What the task asks: Everything from the first line of the entries through the line containing "Theorem Unmarshal_fields kvs" is to be retyped exactly, and nothing beyond it.
━━━━
(** What a decoded vector holds.  A JSON object is accepted exactly when each
    member whose name is that of a field (in any case of letters) is null or of the
    field's type; the vector then holds, for each field, the last such member that
    is not null, or zero; members with other names change nothing. *)
Theorem Unmarshal_fields kvs :
  (is_Some (decode_struct FeatureVector_fields zero_FeatureVector (VObject kvs)) <->
     Forall (member_ok FeatureVector_fields) kvs) /\
  forall fv, decode_struct FeatureVector_fields zero_FeatureVector (VObject kvs) = Some fv ->
    ClientIp fv = read (Field "client_ip" KString set_ClientIp) "" kvs /\
    Ja3Hash fv = read (Field "ja3_hash" KString set_Ja3Hash) "" kvs /\
    UserAgentHash fv = read (Field "user_agent_hash" KString set_UserAgentHash) "" kvs /\
    ReqRate_1S fv = read (Field "req_rate_1s" KFloat set_ReqRate_1S) f_zero kvs /\
    ReqRate_10S fv = read (Field "req_rate_10s" KFloat set_ReqRate_10S) f_zero kvs /\
    ReqRate_60S fv = read (Field "req_rate_60s" KFloat set_ReqRate_60S) f_zero kvs /\
    HttpMethod fv = read (Field "http_method" KString set_HttpMethod) "" kvs /\
    UriHash fv = read (Field "uri_hash" KString set_UriHash) "" kvs /\
    ContentLength fv = read (Field "content_length" (KInt 64) set_ContentLength) 0 kvs /\
    HeaderCount fv = read (Field "header_count" (KInt 32) set_HeaderCount) 0 kvs /\
    IsHttp2 fv = read (Field "is_http2" (KInt 32) set_IsHttp2) 0 kvs /\
    UnixTimestamp fv = read (Field "unix_timestamp" (KInt 64) set_UnixTimestamp) 0 kvs.
Proof.
  split; [apply store_members_ok, FeatureVector_names|]. intros fv. apply FeatureVector_read.
Qed.

Lemma Unmarshal_fits line fv : Unmarshal line = Some fv -> typed fv.
Proof.
  unfold Unmarshal. destruct (parse (to_text line)) as [v|] eqn:Ev; [|done]. cbn.
  apply parse_whole_sound in Ev as [_ Ev].
  assert (typed zero_FeatureVector) as H0 by done.
  destruct v as [|b|lit|s|l|kvs]; try done; cbn [decode_struct]; [by intros [= <-]|].
  apply store_members_preserves with (Q := member_number); [apply FeatureVector_names| |done..].
  intros f w x t Hf Hw Hx Ht. destruct t. unfold typed in *. cbn in Ht.
  unfold FeatureVector_fields in Hf. rewrite !elem_of_cons, elem_of_nil in Hf.
  destruct_or! Hf; subst f; cbn [f_set f_kind] in *;
    first [apply convert_int_fits in Hx | apply convert_float_finite in Hx; [|done] | clear Hx];
    cbn; tauto.
Qed.

(** The numeric fields: names, bits, and what a vector holds. *)
Definition integer_fields : list (string * Z * (FeatureVector -> Z)) :=
  [("content_length", 64, ContentLength); ("header_count", 32, HeaderCount);
   ("is_http2", 32, IsHttp2); ("unix_timestamp", 64, UnixTimestamp)].

Definition rate_fields : list (string * (FeatureVector -> float64)) :=
  [("req_rate_1s", ReqRate_1S); ("req_rate_10s", ReqRate_10S); ("req_rate_60s", ReqRate_60S)].

Definition is_named (name : string) (kv : text * jvalue) : bool :=
  bool_decide (fold_name (to_text name) = fold_name kv.1).

Lemma integer_member name bits set kvs pre key z post fv :
  Field name (KInt bits) set ∈ FeatureVector_fields ->
  store_members FeatureVector_fields zero_FeatureVector kvs = Some fv ->
  kvs = pre ++ (key, VNumber (to_text (pretty z))) :: post -> fold_name (to_text name) = fold_name key ->
  - 2 ^ (bits - 1) <= z < 2 ^ (bits - 1) /\
  (Forall (fun kv => is_named name kv = false) post -> read (Field name (KInt bits) set) 0 kvs = z).
Proof.
  intros Hf E -> Hkey.
  destruct (member_converted _ FeatureVector_names (Field name (KInt bits) set) _ pre
    (key, VNumber (to_text (pretty z))) post _ 0 Hf (bool_decide_eq_true_2 _ Hkey) eq_refl E) as (x & Hx & Hread).
  cbn [f_kind convert snd] in Hx. rewrite of_to_text, ParseInt_pretty in Hx.
  destruct (is_int64 z); [|done]. cbn in Hx. destruct (fits bits z) eqn:Hfit; [|done].
  injection Hx as <-. split; [unfold fits in Hfit; lia|exact Hread].
Qed.

Lemma rate_member name set kvs pre key lit post fv :
  Field name KFloat set ∈ FeatureVector_fields ->
  store_members FeatureVector_fields zero_FeatureVector kvs = Some fv ->
  kvs = pre ++ (key, VNumber lit) :: post -> fold_name (to_text name) = fold_name key ->
  exists x, ParseFloat (of_text lit) = Some x /\
  (Forall (fun kv => is_named name kv = false) post -> read (Field name KFloat set) f_zero kvs = x).
Proof.
  intros Hf E -> Hkey.
  exact (member_converted _ FeatureVector_names (Field name KFloat set) _ pre (key, VNumber lit) post _
    f_zero Hf (bool_decide_eq_true_2 _ Hkey) eq_refl E).
Qed.

(** C25: numbers are decoded exactly or refused.  Whatever bytes a line holds, if it is
    accepted then the integers of the vector fit their Go types (32 or 64 bits) and its
    rates are finite.  And wherever such a line writes an integer, however long, for an
    integer field, in any case of letters, the integer is within the type's range, so
    that a line with one that overflows is refused, and not wrapped around or cut off;
    and the field holds this very integer, unless a later member has its name.  A number
    for a rate is one that [ParseFloat] accepts, and the rate is its value. *)
Theorem Unmarshal_typed line fv :
  Unmarshal line = Some fv ->
  typed fv /\
  (forall name bits get pre key z post, (name, bits, get) ∈ integer_fields ->
     parse (to_text line) = Some (VObject (pre ++ (key, VNumber (to_text (pretty z))) :: post)) ->
     fold_name (to_text name) = fold_name key ->
     - 2 ^ (bits - 1) <= z < 2 ^ (bits - 1) /\
     (Forall (fun kv => is_named name kv = false) post -> get fv = z)) /\
  (forall name get pre key lit post, (name, get) ∈ rate_fields ->
     parse (to_text line) = Some (VObject (pre ++ (key, VNumber lit) :: post)) ->
     fold_name (to_text name) = fold_name key ->
     exists x, ParseFloat (of_text lit) = Some x /\
       (Forall (fun kv => is_named name kv = false) post -> get fv = x)).
Proof.
  intros Hu. split; [by eapply Unmarshal_fits|]. unfold Unmarshal in Hu.
  assert (forall kvs, parse (to_text line) = Some (VObject kvs) ->
    store_members FeatureVector_fields zero_FeatureVector kvs = Some fv) as Hs
    by (intros kvs Hp; by rewrite Hp in Hu).
  split.
  - intros name bits get pre key z post Hin Hp Hkey. apply Hs in Hp.
    pose proof (FeatureVector_read _ _ Hp) as Hr. destruct_and! Hr.
    unfold integer_fields in Hin. rewrite !elem_of_cons, elem_of_nil in Hin.
    destruct_or! Hin; injection Hin as -> -> ->;
      match goal with H : ?get fv = _ |- context [?get fv] => rewrite H end;
      eapply integer_member; try done; unfold FeatureVector_fields; in_list.
  - intros name get pre key lit post Hin Hp Hkey. apply Hs in Hp.
    pose proof (FeatureVector_read _ _ Hp) as Hr. destruct_and! Hr.
    unfold rate_fields in Hin. rewrite !elem_of_cons, elem_of_nil in Hin.
    destruct_or! Hin; injection Hin as -> ->;
      match goal with H : ?get fv = _ |- context [?get fv] => rewrite H end;
      eapply rate_member; try done; unfold FeatureVector_fields; in_list.
Qed.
━━━━
Solution to this exercise:
(** What a decoded vector holds.  A JSON object is accepted exactly when each
    member whose name is that of a field (in any case of letters) is null or of the
    field's type; the vector then holds, for each field, the last such member that
    is not null, or zero; members with other names change nothing. *)
Theorem Unmarshal_fields kvs :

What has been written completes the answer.